**Work to complete**
Return every line from the one with "(** The same" through the one with "else if sub", inclusive, exactly as it appears below.

Segment Start: Data to use

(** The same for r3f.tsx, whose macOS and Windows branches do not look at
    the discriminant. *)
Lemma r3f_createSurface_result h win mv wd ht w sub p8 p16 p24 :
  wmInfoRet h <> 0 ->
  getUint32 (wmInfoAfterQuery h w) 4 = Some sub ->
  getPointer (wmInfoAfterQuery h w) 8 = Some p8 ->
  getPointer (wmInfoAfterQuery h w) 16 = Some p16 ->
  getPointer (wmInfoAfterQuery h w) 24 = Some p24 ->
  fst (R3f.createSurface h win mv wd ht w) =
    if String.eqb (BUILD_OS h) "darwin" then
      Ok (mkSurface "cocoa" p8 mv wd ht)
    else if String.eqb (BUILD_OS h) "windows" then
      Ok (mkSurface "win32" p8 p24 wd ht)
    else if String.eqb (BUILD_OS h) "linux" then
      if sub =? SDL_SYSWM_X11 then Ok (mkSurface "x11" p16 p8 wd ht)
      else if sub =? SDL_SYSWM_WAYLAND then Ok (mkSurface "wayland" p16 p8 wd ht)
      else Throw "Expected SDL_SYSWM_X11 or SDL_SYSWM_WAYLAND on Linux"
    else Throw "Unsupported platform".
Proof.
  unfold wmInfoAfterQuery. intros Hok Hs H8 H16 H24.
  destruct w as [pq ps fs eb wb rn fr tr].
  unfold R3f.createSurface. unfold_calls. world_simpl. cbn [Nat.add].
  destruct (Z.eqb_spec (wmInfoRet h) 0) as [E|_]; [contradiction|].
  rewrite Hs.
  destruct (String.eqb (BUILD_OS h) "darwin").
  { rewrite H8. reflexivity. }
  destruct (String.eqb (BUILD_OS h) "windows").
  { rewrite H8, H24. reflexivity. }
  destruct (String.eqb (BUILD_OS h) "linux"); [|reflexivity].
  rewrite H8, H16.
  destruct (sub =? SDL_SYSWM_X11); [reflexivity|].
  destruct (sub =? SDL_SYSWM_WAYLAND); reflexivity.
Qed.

Segment End: Data to use
Segment Start: Data to use

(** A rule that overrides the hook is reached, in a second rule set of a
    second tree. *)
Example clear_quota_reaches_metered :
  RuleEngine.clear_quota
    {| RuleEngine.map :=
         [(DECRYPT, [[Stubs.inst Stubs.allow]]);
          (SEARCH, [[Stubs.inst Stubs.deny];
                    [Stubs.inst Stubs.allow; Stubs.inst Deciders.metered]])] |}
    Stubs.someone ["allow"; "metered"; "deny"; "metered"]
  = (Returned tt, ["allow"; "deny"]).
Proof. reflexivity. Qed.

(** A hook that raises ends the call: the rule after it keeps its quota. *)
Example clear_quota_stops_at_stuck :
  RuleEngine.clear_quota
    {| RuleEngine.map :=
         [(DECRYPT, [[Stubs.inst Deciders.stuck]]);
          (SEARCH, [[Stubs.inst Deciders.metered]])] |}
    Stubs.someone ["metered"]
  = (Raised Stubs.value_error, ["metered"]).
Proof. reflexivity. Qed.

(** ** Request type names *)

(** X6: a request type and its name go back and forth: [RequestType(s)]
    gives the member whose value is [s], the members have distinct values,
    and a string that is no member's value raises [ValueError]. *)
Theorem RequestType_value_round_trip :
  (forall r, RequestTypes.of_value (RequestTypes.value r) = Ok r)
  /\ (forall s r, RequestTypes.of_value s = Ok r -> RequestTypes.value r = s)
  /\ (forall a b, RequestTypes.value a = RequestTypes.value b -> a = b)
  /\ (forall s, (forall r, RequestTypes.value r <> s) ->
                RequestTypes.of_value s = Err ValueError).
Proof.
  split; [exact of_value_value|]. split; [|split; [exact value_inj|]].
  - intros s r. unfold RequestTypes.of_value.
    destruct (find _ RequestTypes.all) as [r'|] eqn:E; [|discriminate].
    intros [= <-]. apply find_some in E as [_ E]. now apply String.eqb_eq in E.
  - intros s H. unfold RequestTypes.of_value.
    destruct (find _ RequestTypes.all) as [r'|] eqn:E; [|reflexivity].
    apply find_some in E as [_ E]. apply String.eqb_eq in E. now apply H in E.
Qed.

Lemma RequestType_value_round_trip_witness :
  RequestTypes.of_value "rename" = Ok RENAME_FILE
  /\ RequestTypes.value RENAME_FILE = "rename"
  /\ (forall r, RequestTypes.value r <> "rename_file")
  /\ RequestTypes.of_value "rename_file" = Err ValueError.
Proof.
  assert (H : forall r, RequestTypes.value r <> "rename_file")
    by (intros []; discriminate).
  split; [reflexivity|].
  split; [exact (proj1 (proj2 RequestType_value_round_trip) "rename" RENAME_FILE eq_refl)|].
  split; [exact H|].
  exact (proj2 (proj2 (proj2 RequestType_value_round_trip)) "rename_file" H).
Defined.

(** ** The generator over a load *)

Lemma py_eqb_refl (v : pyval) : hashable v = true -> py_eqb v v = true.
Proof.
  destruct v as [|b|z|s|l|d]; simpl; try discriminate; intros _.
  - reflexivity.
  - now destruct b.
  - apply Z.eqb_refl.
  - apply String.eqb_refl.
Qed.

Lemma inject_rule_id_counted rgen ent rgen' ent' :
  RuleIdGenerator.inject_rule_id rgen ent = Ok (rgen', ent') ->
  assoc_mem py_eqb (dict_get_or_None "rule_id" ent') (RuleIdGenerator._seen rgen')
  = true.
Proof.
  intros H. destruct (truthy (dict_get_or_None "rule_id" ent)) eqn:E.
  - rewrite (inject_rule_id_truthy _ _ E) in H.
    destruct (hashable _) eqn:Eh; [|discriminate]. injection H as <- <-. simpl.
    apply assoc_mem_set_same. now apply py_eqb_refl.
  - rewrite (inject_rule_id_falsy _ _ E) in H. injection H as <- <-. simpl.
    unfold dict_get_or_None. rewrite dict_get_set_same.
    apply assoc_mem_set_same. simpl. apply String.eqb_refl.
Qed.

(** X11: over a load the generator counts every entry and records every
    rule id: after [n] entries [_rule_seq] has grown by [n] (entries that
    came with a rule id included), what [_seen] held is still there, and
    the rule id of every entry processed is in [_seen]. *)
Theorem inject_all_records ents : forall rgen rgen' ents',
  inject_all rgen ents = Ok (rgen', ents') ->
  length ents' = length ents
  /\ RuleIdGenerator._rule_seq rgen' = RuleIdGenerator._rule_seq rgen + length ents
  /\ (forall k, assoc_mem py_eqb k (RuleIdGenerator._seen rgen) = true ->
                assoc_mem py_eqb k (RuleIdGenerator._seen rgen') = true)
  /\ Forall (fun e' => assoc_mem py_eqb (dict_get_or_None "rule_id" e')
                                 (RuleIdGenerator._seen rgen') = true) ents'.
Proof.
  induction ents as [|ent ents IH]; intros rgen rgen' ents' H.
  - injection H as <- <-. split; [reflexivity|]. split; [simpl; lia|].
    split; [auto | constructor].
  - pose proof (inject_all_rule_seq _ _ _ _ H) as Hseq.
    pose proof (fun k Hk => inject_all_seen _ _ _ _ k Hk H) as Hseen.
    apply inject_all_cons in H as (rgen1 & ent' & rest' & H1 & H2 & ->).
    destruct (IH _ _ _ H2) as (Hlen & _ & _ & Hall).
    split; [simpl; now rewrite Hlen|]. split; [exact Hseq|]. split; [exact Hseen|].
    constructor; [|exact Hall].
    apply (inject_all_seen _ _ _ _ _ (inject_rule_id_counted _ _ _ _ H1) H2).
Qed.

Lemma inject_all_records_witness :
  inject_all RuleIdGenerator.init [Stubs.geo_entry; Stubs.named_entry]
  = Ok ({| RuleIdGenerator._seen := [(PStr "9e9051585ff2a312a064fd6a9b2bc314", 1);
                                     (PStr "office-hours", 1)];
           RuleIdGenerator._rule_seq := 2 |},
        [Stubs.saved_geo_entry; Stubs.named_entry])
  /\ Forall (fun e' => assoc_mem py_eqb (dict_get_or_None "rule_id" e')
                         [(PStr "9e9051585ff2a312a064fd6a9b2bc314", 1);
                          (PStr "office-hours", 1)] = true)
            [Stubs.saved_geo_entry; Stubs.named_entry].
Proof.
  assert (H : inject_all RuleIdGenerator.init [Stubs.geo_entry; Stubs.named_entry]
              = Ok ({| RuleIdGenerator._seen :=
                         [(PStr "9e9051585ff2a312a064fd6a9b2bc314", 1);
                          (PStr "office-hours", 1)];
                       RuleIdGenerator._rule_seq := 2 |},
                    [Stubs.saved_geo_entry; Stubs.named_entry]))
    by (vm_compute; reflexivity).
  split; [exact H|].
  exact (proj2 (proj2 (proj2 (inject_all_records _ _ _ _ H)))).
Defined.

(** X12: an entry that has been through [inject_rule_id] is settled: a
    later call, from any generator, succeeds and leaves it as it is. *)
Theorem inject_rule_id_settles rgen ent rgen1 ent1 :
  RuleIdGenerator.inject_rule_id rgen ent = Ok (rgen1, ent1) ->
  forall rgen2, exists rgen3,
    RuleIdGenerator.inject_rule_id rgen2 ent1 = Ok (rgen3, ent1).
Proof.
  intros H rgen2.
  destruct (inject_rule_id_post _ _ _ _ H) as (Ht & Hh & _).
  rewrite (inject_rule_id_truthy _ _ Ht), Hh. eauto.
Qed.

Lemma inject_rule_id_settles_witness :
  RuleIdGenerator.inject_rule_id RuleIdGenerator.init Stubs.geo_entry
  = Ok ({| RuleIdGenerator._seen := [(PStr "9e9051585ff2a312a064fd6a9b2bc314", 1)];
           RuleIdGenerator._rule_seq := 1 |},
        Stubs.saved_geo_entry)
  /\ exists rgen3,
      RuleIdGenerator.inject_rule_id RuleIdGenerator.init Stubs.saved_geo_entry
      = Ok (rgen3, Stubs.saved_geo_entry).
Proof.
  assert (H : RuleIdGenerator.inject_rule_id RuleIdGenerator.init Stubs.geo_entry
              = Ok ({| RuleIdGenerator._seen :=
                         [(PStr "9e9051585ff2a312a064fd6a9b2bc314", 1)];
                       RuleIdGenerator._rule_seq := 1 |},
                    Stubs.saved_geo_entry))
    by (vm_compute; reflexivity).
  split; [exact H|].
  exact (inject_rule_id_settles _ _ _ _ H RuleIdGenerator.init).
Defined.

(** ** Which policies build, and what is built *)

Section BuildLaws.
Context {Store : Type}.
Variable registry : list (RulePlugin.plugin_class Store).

Segment End: Data to use
Segment Start: Data to use

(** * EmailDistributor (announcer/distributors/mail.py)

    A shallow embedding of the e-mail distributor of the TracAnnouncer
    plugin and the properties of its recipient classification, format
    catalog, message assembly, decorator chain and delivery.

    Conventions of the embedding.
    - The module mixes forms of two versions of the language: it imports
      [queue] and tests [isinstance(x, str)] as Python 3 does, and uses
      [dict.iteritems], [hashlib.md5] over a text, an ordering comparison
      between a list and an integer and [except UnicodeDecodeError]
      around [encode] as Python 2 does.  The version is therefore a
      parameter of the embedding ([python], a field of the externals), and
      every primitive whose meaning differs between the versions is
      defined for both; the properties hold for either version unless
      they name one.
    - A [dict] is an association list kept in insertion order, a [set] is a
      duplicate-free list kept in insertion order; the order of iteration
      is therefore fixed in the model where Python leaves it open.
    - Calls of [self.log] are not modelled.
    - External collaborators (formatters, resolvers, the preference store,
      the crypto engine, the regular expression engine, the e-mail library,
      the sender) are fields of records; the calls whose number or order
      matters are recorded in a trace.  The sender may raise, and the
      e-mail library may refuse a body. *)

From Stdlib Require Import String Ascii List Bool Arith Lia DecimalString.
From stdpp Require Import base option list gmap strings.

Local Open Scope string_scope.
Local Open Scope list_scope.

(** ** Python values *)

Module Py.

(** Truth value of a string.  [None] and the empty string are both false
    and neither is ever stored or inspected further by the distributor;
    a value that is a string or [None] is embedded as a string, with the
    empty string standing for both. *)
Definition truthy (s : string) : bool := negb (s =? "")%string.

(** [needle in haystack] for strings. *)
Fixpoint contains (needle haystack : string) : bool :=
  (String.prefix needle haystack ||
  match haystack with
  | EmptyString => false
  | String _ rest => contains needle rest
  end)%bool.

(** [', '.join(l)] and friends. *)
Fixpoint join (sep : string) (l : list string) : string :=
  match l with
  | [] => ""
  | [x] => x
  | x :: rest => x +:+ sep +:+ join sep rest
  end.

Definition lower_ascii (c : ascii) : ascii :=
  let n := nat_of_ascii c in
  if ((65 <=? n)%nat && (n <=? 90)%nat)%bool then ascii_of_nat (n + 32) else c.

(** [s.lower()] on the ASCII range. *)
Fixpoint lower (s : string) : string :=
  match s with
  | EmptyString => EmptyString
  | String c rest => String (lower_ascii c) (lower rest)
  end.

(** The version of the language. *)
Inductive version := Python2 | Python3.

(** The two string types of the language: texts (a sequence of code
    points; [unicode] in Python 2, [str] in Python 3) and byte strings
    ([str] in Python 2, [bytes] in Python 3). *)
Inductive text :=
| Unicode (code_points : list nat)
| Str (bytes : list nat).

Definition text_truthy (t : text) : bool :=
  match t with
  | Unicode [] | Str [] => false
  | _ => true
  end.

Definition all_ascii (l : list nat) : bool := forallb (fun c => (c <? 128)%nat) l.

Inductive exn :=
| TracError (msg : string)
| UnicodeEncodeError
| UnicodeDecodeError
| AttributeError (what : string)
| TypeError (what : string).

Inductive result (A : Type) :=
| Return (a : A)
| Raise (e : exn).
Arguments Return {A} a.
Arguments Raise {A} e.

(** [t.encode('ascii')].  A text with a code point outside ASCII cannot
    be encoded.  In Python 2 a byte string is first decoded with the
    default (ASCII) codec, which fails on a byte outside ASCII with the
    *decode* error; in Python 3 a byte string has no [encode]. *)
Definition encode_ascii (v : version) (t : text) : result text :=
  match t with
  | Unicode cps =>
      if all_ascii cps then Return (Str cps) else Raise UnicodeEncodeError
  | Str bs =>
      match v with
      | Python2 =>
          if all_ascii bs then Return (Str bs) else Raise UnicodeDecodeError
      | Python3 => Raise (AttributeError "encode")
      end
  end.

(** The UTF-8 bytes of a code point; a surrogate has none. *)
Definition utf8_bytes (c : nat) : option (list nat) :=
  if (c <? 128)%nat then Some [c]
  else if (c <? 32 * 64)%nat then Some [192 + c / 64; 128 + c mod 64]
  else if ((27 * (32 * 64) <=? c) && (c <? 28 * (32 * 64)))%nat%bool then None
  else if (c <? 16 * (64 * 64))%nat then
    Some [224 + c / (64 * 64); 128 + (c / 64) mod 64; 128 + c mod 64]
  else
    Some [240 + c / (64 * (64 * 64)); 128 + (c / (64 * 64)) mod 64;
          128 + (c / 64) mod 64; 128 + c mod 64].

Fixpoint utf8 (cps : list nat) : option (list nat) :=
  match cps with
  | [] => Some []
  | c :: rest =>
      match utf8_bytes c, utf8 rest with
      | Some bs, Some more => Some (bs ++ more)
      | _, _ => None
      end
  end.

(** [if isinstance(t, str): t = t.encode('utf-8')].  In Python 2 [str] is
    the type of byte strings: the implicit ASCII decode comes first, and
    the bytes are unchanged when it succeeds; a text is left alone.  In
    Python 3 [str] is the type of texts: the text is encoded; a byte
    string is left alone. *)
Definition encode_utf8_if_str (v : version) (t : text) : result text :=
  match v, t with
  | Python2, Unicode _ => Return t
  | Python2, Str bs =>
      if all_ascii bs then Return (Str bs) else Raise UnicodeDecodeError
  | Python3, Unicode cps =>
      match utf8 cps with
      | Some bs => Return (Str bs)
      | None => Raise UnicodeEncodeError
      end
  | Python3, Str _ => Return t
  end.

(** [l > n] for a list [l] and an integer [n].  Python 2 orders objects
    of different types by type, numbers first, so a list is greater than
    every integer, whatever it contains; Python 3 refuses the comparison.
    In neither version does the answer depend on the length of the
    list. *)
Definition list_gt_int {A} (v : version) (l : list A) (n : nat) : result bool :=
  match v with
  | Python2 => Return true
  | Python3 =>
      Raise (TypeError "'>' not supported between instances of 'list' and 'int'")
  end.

Segment End: Data to use

**Reply**
(** The same for r3f.tsx, whose macOS and Windows branches do not look at
    the discriminant. *)
Lemma r3f_createSurface_result h win mv wd ht w sub p8 p16 p24 :
  wmInfoRet h <> 0 ->
  getUint32 (wmInfoAfterQuery h w) 4 = Some sub ->
  getPointer (wmInfoAfterQuery h w) 8 = Some p8 ->
  getPointer (wmInfoAfterQuery h w) 16 = Some p16 ->
  getPointer (wmInfoAfterQuery h w) 24 = Some p24 ->
  fst (R3f.createSurface h win mv wd ht w) =
    if String.eqb (BUILD_OS h) "darwin" then
      Ok (mkSurface "cocoa" p8 mv wd ht)
    else if String.eqb (BUILD_OS h) "windows" then
      Ok (mkSurface "win32" p8 p24 wd ht)
    else if String.eqb (BUILD_OS h) "linux" then
      if sub =? SDL_SYSWM_X11 then Ok (mkSurface "x11" p16 p8 wd ht)
      else if sub =? SDL_SYSWM_WAYLAND then Ok (mkSurface "wayland" p16 p8 wd ht)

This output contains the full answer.